[Start of Attachment]

(* ===== verification/Shell.v ===== *)
(** * Words of a shell

    Models [shell_quote], of [crates/sandbox-driver/src/derived/mod.rs] and, the same,
    of [crates/sandbox-driver-daytona/src/shell.rs]; and how a POSIX shell reads a
    line of words, which the scripts built from quoted words are held against. *)

From S2P Require Import Prelude Text.

#[local] Open Scope string_scope.
#[local] Open Scope Z_scope.

(** ** Quoting *)

Definition QUOTE : ascii := char 39.
Definition BACKSLASH : ascii := char 92.

Fixpoint quote_chars (value : string) : string :=
  match value with
  | EmptyString => EmptyString
  | String c rest =>
      if decide (c = QUOTE) then String QUOTE (String BACKSLASH (String QUOTE (String QUOTE (quote_chars rest))))
      else String c (quote_chars rest)
  end.

Definition shell_quote (value : string) : string := String QUOTE (quote_chars value +:+ String QUOTE EmptyString).

Definition NEWLINE : string := String (char 10) EmptyString.

(** ** Reading *)

Definition SPACE : ascii := char 32.

(** Characters that stand for themselves outside of quotes; [=] does after the
    first word of a command, which is where the scripts have it. *)
Definition ordinary (c : ascii) : bool :=
  is_ascii_alphanumeric c || one_of [45; 46; 47; 61; 95] (code c).

(** How a POSIX shell reads a line of words built from ordinary characters,
    single quotes, backslashes and spaces; none for any other line. [word] is the
    word being read. *)
Fixpoint shell_words (line : string) (quoted : bool) (word : option string) : option (list string) :=
  match line with
  | EmptyString => if quoted then None else Some (option_list word)
  | String c rest =>
      let more c := Some (default EmptyString word +:+ String c EmptyString) in
      if quoted then if decide (c = QUOTE) then shell_words rest false word else shell_words rest true (more c)
      else if decide (c = QUOTE) then shell_words rest true (Some (default EmptyString word))
      else if decide (c = BACKSLASH) then
        match rest with
        | String c rest => if decide (c = char 10) then None else shell_words rest false (more c)
        | EmptyString => None
        end
      else if decide (c = SPACE) then app (option_list word) <$> shell_words rest false None
      else if ordinary c then shell_words rest false (more c)
      else None
  end.

Lemma words_close rest word : shell_words (String QUOTE rest) true word = shell_words rest false word.
Proof. reflexivity. Qed.

Lemma words_open rest word : shell_words (String QUOTE rest) false word = shell_words rest true (Some (default EmptyString word)).
Proof. reflexivity. Qed.

Lemma words_escaped rest word :
  shell_words (String BACKSLASH (String QUOTE rest)) false word =
  shell_words rest false (Some (default EmptyString word +:+ String QUOTE EmptyString)).
Proof. reflexivity. Qed.

Lemma words_inside c rest word : c <> QUOTE ->
  shell_words (String c rest) true word = shell_words rest true (Some (default EmptyString word +:+ String c EmptyString)).
Proof. intros Hc. cbn [shell_words]. by rewrite decide_False. Qed.

Lemma words_space rest word :
  shell_words (String SPACE rest) false word = app (option_list word) <$> shell_words rest false None.
Proof. reflexivity. Qed.

Lemma quoted_word value rest word :
  shell_words (quote_chars value +:+ String QUOTE rest) true (Some word) = shell_words rest false (Some (word +:+ value)).
Proof.
  revert word. induction value as [|c value IH]; intros word.
  { cbn [quote_chars]. change (EmptyString +:+ String QUOTE rest) with (String QUOTE rest).
    by rewrite words_close, app_nil_r_string. }
  assert (Hmore : (word +:+ String c EmptyString) +:+ value = word +:+ String c value) by (by rewrite <- app_assoc_string).
  rewrite <- Hmore, <- IH. cbn [quote_chars]. destruct (decide (c = QUOTE)) as [->|Hc].
  - change (String QUOTE (String BACKSLASH (String QUOTE (String QUOTE (quote_chars value)))) +:+ String QUOTE rest)
      with (String QUOTE (String BACKSLASH (String QUOTE (String QUOTE (quote_chars value +:+ String QUOTE rest))))).
    by rewrite words_close, words_escaped, words_open.
  - change (String c (quote_chars value) +:+ String QUOTE rest) with (String c (quote_chars value +:+ String QUOTE rest)).
    by rewrite words_inside.
Qed.

Lemma ordinary_word value rest word : all_chars ordinary value = true ->
  shell_words (value +:+ rest) false (Some word) = shell_words rest false (Some (word +:+ value)).
Proof.
  revert word. induction value as [|c value IH]; intros word Hv; [by rewrite app_nil_r_string|].
  cbn [all_chars] in Hv. apply andb_true_iff in Hv as [Hc Hv].
  change (String c value +:+ rest) with (String c (value +:+ rest)). cbn [shell_words].
  assert (Hq : c <> QUOTE) by (intros ->; done). assert (Hb : c <> BACKSLASH) by (intros ->; done).
  assert (Hs : c <> SPACE) by (intros ->; done).
  rewrite !decide_False, Hc by done. cbn [default]. rewrite IH by done. by rewrite <- app_assoc_string.
Qed.

(** [line] reads as the words [ws], then the unfinished word [w]. *)
Definition reads (line : string) (ws : list string) (w : string) : Prop :=
  forall rest, shell_words (line +:+ rest) false None = app ws <$> shell_words rest false (Some w).

Lemma reads_word line ws w value : reads line ws w ->
  reads (line +:+ " " +:+ shell_quote value) (ws ++ [w])%list value.
Proof.
  intros Hl rest. rewrite <- app_assoc_string, Hl.
  assert ((" " +:+ shell_quote value) +:+ rest = String SPACE (String QUOTE (quote_chars value +:+ String QUOTE rest))) as ->.
  { unfold shell_quote. cbn. f_equal. f_equal. by rewrite <- app_assoc_string. }
  rewrite words_space, words_open, quoted_word. cbn [option_list default].
  change (EmptyString +:+ value) with value.
  destruct (shell_words rest false (Some value)); cbn; [|done]. by rewrite <- app_assoc.
Qed.

Lemma ordinary_start c value rest : all_chars ordinary (String c value) = true ->
  shell_words (String c value +:+ rest) false None = shell_words rest false (Some (String c value)).
Proof.
  intros Hv. rewrite <- (ordinary_word (String c value) rest EmptyString Hv : _ = shell_words rest false (Some (String c value))).
  cbn [all_chars] in Hv. apply andb_true_iff in Hv as [Hc _].
  change (String c value +:+ rest) with (String c (value +:+ rest)). cbn [shell_words].
  assert (Hs : c <> SPACE) by (intros ->; done). by destruct (decide (c = SPACE)).
Qed.

(** A word goes on, plain or quoted. *)
Lemma reads_more line ws w v : reads line ws w -> all_chars ordinary v = true -> reads (line +:+ v) ws (w +:+ v).
Proof. intros Hl Hv rest. by rewrite <- app_assoc_string, Hl, ordinary_word. Qed.

Lemma reads_more_quoted line ws w v : reads line ws w -> reads (line +:+ shell_quote v) ws (w +:+ v).
Proof.
  intros Hl rest. rewrite <- app_assoc_string, Hl. unfold shell_quote.
  change (String QUOTE (quote_chars v +:+ String QUOTE EmptyString) +:+ rest)
    with (String QUOTE ((quote_chars v +:+ String QUOTE EmptyString) +:+ rest)). rewrite <- app_assoc_string.
  change (String QUOTE EmptyString +:+ rest) with (String QUOTE rest). by rewrite words_open, quoted_word.
Qed.

Lemma reads_end line ws w : reads line ws w -> shell_words line false None = Some (ws ++ [w])%list.
Proof. intros Hl. specialize (Hl EmptyString). by rewrite app_nil_r_string in Hl. Qed.

(** A word that needs no quotes. *)
Definition plain_word (w : string) : bool := negb (is_empty w) && all_chars ordinary w.

Lemma reads_plain line ws w v : reads line ws w -> plain_word v = true ->
  reads (line +:+ " " +:+ v) (ws ++ [w])%list v.
Proof.
  intros Hl Hv rest. unfold plain_word in Hv. destruct v as [|c v]; [done|]. cbn [is_empty negb andb] in Hv.
  rewrite <- app_assoc_string, Hl.
  change ((" " +:+ String c v) +:+ rest) with (String SPACE (String c v +:+ rest)).
  rewrite words_space, ordinary_start by done. cbn [option_list].
  destruct (shell_words rest false (Some (String c v))); cbn; [|done]. by rewrite <- app_assoc.
Qed.

Lemma reads_initial v : plain_word v = true -> reads v [] v.
Proof.
  unfold plain_word. destruct v as [|c v]; [done|]. cbn [is_empty negb andb]. intros Hv rest. rewrite ordinary_start by done.
  by destruct (shell_words rest false _).
Qed.

(** The line of words as it is, without quotes. *)
Definition plain_line (w : string) (ws : list string) : string := foldl (fun line v => line +:+ " " +:+ v) w ws.

(** A line that reads as words whose last is unfinished. *)
Definition reads_as (line : string) (ws : list string) : Prop :=
  exists ws' w, (ws' ++ [w])%list = ws /\ reads line ws' w.

Lemma reads_as_words line ws : reads_as line ws -> shell_words line false None = Some ws.
Proof. intros (ws' & w & <- & Hr). by apply reads_end. Qed.

Lemma reads_as_plain w ws : forallb plain_word (w :: ws) = true -> reads_as (plain_line w ws) (w :: ws).
Proof.
  unfold plain_line. intros [Hw Hws]%andb_true_iff.
  assert (H : reads_as w [w]) by (exists [], w; split; [done|by apply reads_initial]).
  change (w :: ws) with ([w] ++ ws)%list. revert H. generalize [w] as done_. generalize w as line. clear w Hw. 
  induction ws as [|v ws IH]; intros line ds Hl; cbn [foldl]; [by rewrite app_nil_r|].
  cbn [forallb] in Hws. apply andb_true_iff in Hws as [Hv Hws].
  replace (ds ++ v :: ws)%list with ((ds ++ [v]) ++ ws)%list by (by rewrite <- app_assoc).
  apply IH; [done|]. destruct Hl as (ws' & w & <- & Hr). exists (ws' ++ [w])%list, v. split; [done|]. by apply reads_plain.
Qed.

Lemma reads_as_quoted line ws v : reads_as line ws -> reads_as (line +:+ " " +:+ shell_quote v) (ws ++ [v])%list.
Proof. intros (ws' & w & <- & Hr). exists (ws' ++ [w])%list, v. split; [done|]. by apply reads_word. Qed.

Lemma reads_as_fold {A} (f : A -> string) l line ws : reads_as line ws ->
  reads_as (foldl (fun line x => line +:+ " " +:+ shell_quote (f x)) line l) (ws ++ map f l)%list.
Proof.
  revert line ws. induction l as [|x l IH]; intros line ws Hl; cbn [foldl map]; [by rewrite app_nil_r|].
  replace (ws ++ f x :: map f l)%list with ((ws ++ [f x]) ++ map f l)%list by (by rewrite <- app_assoc).
  by apply IH, reads_as_quoted.
Qed.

[End of Attachment]

**TASK DETAILS**.
What number of lines in the records contain the word "Scope"? Answer with that number alone.

**FINISHED EXERCISE**.
2